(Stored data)
****

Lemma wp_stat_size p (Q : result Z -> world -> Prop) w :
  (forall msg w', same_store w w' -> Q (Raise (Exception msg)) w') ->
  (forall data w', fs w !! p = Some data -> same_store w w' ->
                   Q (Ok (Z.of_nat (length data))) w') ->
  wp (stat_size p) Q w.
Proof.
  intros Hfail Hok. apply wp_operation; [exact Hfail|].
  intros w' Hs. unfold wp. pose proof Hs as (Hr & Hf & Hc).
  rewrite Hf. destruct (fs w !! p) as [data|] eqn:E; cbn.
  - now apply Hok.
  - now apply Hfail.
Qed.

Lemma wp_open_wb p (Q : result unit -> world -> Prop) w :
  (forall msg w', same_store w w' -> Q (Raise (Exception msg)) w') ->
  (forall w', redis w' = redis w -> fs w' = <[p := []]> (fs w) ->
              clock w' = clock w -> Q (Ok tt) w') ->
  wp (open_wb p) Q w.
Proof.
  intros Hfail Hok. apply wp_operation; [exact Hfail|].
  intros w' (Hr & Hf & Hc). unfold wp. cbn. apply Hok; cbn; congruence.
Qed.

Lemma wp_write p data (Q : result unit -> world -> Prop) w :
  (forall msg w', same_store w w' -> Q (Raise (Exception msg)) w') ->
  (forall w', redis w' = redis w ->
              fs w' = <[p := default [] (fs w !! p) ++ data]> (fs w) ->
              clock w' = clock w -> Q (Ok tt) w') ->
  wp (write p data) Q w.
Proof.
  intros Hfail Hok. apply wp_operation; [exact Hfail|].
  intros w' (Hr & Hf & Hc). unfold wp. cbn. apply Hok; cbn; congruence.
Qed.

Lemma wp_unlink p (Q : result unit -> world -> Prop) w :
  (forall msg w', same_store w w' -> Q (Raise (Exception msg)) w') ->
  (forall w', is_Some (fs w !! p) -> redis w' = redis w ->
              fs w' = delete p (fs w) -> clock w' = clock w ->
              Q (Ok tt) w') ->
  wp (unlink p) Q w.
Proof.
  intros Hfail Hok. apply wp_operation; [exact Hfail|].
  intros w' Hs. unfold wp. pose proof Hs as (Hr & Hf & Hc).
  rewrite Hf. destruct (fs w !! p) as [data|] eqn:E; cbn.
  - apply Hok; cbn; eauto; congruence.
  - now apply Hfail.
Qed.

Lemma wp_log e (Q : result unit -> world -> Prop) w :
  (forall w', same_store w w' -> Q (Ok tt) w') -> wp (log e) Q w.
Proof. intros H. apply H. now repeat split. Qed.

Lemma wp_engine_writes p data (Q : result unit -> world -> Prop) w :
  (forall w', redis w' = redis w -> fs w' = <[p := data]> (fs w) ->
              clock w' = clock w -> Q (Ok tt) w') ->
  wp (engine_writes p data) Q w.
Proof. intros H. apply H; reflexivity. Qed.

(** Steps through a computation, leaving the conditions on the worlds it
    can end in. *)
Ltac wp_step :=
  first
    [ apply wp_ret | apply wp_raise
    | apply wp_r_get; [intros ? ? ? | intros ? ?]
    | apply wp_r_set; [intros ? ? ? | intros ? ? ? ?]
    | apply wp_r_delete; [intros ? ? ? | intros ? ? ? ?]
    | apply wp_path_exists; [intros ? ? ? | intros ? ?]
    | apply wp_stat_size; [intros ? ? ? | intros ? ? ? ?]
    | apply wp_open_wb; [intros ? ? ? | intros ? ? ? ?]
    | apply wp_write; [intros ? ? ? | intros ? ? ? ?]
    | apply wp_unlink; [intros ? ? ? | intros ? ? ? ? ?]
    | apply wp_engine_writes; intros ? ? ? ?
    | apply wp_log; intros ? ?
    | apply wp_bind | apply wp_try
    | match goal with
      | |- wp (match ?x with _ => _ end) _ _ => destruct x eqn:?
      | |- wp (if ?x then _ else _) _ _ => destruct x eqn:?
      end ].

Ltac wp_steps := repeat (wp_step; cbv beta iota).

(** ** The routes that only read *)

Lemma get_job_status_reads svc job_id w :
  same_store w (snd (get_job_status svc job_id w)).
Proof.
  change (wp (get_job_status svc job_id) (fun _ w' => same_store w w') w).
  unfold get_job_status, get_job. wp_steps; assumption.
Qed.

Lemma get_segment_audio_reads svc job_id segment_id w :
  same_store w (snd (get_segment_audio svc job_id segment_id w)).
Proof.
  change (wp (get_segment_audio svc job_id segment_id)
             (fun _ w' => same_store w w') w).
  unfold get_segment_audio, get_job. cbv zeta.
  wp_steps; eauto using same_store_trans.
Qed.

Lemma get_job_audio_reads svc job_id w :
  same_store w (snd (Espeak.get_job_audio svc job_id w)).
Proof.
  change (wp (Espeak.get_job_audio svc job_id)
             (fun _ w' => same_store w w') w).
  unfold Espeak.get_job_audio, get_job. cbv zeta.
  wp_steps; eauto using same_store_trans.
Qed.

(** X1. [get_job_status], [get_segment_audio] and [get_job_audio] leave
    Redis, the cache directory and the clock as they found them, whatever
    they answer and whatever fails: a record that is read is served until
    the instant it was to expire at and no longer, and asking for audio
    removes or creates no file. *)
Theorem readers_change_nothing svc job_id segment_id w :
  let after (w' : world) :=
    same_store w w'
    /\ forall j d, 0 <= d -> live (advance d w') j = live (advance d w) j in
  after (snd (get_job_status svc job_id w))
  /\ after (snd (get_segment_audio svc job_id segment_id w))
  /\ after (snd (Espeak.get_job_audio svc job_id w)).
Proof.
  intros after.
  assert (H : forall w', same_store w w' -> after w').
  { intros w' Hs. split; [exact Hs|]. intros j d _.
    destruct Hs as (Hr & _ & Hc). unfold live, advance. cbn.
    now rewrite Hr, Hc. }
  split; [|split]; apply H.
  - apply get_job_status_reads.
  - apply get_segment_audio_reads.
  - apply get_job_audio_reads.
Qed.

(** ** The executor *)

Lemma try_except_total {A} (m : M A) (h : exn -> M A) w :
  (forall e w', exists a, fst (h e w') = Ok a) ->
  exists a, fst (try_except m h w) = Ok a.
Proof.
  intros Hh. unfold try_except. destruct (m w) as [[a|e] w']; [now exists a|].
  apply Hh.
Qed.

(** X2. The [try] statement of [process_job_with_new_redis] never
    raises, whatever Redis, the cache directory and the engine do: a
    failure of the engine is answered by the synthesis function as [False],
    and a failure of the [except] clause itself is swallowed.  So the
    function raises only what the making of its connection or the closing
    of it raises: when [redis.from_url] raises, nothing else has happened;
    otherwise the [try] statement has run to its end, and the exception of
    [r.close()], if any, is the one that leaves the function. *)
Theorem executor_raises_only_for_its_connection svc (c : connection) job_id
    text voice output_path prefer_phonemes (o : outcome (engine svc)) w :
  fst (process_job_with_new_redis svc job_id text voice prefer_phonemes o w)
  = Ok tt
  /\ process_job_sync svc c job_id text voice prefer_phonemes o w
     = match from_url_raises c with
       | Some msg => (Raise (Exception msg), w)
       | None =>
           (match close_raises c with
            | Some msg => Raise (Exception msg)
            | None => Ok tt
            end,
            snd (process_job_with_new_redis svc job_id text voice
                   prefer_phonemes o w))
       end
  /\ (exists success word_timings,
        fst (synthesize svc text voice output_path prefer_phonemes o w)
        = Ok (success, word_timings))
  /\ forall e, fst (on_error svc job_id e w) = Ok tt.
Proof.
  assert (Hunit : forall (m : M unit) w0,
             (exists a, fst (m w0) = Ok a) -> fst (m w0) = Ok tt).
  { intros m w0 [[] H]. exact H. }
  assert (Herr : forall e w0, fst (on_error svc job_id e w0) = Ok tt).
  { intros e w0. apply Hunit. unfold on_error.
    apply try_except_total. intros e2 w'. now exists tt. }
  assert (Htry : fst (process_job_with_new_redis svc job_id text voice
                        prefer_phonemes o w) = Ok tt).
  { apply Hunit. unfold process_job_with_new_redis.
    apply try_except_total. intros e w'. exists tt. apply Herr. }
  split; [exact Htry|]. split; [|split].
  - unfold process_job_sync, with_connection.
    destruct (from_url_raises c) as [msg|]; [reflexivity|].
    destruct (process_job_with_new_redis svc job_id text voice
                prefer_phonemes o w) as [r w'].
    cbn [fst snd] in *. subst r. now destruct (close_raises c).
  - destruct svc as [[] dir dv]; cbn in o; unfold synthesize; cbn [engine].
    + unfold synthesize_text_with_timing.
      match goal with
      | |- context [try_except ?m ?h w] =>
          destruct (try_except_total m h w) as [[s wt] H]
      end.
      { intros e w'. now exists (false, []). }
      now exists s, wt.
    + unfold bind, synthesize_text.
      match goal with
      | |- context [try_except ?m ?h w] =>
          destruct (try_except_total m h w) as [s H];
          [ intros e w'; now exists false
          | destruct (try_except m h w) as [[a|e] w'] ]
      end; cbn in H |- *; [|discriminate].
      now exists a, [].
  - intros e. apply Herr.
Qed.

****

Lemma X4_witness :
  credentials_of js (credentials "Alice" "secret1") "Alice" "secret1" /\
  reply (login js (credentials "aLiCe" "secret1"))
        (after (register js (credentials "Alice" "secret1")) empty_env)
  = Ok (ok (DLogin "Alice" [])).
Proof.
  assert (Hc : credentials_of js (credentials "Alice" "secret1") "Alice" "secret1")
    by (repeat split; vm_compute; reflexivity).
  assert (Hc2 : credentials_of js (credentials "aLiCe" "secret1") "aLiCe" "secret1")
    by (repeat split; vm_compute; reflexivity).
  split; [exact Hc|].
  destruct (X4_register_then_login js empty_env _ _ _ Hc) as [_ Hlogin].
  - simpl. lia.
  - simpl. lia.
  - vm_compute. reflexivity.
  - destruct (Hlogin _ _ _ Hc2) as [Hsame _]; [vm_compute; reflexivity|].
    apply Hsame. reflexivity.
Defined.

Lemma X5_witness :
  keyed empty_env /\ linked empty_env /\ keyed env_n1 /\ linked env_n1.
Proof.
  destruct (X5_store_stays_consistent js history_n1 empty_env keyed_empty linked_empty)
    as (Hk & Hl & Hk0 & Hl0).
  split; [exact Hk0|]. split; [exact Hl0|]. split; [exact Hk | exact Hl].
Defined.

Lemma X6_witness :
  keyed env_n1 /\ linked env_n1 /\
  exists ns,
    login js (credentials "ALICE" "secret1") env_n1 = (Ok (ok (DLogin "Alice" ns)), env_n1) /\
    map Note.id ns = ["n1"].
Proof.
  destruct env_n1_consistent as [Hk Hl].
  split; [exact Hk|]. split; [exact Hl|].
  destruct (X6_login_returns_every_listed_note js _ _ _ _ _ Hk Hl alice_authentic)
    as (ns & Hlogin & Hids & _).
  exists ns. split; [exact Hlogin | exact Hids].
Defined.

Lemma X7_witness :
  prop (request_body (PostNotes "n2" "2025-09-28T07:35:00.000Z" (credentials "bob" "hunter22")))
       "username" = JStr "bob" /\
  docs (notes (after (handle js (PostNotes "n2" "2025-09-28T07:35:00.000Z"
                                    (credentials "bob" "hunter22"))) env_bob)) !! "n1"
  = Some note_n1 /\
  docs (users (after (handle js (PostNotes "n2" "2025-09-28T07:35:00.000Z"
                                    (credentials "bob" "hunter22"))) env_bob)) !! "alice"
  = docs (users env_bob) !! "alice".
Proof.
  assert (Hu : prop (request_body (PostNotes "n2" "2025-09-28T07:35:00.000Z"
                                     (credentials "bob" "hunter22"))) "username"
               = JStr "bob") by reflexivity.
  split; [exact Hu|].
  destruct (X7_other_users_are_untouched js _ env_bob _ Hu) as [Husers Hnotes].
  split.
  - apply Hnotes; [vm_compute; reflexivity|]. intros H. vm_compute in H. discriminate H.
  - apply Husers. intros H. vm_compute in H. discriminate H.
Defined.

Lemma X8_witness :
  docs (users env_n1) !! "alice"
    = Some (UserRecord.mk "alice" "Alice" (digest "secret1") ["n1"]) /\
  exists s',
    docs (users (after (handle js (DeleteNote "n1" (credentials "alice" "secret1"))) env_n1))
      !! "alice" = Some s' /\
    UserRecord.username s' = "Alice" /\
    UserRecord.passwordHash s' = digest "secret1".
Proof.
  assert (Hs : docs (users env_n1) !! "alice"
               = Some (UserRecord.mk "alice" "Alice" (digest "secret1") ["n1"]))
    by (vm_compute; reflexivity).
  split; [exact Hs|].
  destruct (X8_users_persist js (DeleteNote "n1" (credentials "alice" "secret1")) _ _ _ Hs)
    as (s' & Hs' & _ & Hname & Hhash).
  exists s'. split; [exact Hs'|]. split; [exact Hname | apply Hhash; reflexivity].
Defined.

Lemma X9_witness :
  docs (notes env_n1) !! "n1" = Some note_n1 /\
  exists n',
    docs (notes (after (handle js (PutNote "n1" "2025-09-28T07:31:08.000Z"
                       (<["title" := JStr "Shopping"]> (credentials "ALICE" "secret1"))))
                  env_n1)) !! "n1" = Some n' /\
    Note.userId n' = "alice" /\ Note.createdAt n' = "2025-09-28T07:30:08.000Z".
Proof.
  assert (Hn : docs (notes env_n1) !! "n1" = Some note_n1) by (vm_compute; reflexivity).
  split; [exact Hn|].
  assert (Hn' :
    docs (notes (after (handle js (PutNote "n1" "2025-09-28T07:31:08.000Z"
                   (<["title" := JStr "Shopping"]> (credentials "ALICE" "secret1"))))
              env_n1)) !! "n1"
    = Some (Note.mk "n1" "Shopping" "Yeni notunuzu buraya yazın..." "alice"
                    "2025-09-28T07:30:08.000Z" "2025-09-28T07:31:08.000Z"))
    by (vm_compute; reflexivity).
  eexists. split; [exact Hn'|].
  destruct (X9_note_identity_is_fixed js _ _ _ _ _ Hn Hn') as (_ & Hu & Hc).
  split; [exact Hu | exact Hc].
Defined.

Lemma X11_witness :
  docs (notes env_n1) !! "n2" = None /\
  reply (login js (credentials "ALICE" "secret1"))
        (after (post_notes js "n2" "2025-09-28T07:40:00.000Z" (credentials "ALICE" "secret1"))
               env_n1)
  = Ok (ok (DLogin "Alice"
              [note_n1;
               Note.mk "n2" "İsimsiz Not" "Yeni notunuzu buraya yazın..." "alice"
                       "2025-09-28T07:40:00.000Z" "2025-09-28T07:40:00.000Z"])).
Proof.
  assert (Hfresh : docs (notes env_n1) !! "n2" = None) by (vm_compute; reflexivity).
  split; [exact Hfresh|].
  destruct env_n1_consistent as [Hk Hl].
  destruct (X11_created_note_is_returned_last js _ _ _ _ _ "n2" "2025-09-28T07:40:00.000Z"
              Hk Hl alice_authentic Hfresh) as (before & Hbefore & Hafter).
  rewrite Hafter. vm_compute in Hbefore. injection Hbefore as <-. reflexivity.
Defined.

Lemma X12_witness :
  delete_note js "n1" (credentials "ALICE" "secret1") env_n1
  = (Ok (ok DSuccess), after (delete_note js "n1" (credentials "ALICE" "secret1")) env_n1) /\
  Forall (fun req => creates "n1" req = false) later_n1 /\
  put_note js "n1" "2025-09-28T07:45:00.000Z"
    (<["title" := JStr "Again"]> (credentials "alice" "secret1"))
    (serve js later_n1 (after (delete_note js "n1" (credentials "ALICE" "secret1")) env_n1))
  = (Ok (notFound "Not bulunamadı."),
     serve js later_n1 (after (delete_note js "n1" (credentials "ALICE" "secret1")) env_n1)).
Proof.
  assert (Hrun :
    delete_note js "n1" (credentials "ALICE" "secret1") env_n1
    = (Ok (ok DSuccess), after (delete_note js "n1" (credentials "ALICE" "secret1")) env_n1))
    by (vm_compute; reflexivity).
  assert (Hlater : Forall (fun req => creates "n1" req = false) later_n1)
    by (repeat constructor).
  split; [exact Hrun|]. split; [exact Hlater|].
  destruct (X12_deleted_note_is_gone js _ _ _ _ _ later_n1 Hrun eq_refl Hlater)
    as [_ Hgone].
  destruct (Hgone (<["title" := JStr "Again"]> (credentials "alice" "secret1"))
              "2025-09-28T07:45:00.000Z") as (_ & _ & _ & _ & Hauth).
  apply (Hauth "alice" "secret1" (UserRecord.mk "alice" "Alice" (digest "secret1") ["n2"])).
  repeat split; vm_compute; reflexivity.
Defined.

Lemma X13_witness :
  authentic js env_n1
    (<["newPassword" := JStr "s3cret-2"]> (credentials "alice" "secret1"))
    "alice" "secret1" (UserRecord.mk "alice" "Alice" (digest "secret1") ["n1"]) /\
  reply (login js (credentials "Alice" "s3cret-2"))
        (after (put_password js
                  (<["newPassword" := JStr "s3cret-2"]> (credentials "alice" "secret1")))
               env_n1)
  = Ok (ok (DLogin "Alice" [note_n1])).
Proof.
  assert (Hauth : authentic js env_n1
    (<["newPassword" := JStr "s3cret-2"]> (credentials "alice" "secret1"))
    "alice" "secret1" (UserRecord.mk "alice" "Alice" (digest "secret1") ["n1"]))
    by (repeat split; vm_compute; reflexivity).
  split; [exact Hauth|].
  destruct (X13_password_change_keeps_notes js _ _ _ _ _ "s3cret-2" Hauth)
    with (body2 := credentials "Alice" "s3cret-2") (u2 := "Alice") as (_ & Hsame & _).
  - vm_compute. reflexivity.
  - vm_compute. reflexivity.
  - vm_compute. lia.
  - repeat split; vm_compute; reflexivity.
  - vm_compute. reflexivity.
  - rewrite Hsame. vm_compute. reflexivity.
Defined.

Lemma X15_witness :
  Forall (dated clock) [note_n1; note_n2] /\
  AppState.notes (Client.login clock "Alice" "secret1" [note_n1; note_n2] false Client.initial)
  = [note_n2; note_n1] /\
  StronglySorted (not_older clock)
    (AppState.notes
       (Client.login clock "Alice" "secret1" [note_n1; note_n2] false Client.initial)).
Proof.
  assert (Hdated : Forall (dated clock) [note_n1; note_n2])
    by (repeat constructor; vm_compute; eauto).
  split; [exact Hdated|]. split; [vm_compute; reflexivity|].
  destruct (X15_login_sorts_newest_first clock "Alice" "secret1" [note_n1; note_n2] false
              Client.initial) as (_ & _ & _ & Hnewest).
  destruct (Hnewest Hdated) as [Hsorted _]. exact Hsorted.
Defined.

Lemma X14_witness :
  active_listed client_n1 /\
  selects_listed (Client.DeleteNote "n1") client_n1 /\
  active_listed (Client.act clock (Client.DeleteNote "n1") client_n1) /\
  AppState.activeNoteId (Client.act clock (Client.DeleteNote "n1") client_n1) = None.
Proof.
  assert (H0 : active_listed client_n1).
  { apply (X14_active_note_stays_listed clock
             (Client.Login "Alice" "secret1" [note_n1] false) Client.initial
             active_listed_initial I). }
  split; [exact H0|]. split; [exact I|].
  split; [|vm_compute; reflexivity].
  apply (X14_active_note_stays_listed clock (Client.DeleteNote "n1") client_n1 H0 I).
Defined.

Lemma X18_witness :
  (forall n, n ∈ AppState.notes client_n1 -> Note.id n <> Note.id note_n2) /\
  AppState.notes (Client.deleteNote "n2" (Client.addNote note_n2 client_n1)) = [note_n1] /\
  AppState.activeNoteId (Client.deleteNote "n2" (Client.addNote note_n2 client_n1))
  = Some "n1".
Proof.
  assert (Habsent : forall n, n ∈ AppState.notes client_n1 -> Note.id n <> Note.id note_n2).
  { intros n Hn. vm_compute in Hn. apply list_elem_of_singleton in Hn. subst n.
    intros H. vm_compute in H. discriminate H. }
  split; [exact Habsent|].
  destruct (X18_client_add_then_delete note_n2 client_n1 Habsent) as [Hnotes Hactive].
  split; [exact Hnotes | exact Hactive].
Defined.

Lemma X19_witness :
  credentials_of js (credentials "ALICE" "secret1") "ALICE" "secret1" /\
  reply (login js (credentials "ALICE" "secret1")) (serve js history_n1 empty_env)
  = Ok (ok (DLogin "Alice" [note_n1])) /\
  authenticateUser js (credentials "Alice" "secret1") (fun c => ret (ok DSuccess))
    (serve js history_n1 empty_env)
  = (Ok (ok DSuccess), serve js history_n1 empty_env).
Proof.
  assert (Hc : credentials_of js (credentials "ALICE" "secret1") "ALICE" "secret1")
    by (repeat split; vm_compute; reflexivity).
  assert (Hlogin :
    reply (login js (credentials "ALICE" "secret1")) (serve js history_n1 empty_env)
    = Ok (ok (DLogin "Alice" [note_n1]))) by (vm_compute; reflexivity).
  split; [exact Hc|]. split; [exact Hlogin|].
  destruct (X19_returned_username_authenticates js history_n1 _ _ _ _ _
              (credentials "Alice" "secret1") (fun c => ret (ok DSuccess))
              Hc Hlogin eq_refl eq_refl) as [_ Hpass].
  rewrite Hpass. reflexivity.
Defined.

****

● **What to produce**: Please copy the lines in the records above between the one holding "Lemma wp_stat_size p" and the one holding "Lemma wp_unlink p", inclusive, exactly and with no other line.

● **Answer section**:
Lemma wp_stat_size p (Q : result Z -> world -> Prop) w :
  (forall msg w', same_store w w' -> Q (Raise (Exception msg)) w') ->
  (forall data w', fs w !! p = Some data -> same_store w w' ->
                   Q (Ok (Z.of_nat (length data))) w') ->
  wp (stat_size p) Q w.
Proof.
  intros Hfail Hok. apply wp_operation; [exact Hfail|].
  intros w' Hs. unfold wp. pose proof Hs as (Hr & Hf & Hc).
  rewrite Hf. destruct (fs w !! p) as [data|] eqn:E; cbn.
  - now apply Hok.
  - now apply Hfail.
Qed.

Lemma wp_open_wb p (Q : result unit -> world -> Prop) w :
  (forall msg w', same_store w w' -> Q (Raise (Exception msg)) w') ->
  (forall w', redis w' = redis w -> fs w' = <[p := []]> (fs w) ->
              clock w' = clock w -> Q (Ok tt) w') ->
  wp (open_wb p) Q w.
Proof.
  intros Hfail Hok. apply wp_operation; [exact Hfail|].
  intros w' (Hr & Hf & Hc). unfold wp. cbn. apply Hok; cbn; congruence.
Qed.

Lemma wp_write p data (Q : result unit -> world -> Prop) w :
  (forall msg w', same_store w w' -> Q (Raise (Exception msg)) w') ->
  (forall w', redis w' = redis w ->
              fs w' = <[p := default [] (fs w !! p) ++ data]> (fs w) ->
              clock w' = clock w -> Q (Ok tt) w') ->
  wp (write p data) Q w.
Proof.
  intros Hfail Hok. apply wp_operation; [exact Hfail|].
  intros w' (Hr & Hf & Hc). unfold wp. cbn. apply Hok; cbn; congruence.
Qed.

Lemma wp_unlink p (Q : result unit -> world -> Prop) w :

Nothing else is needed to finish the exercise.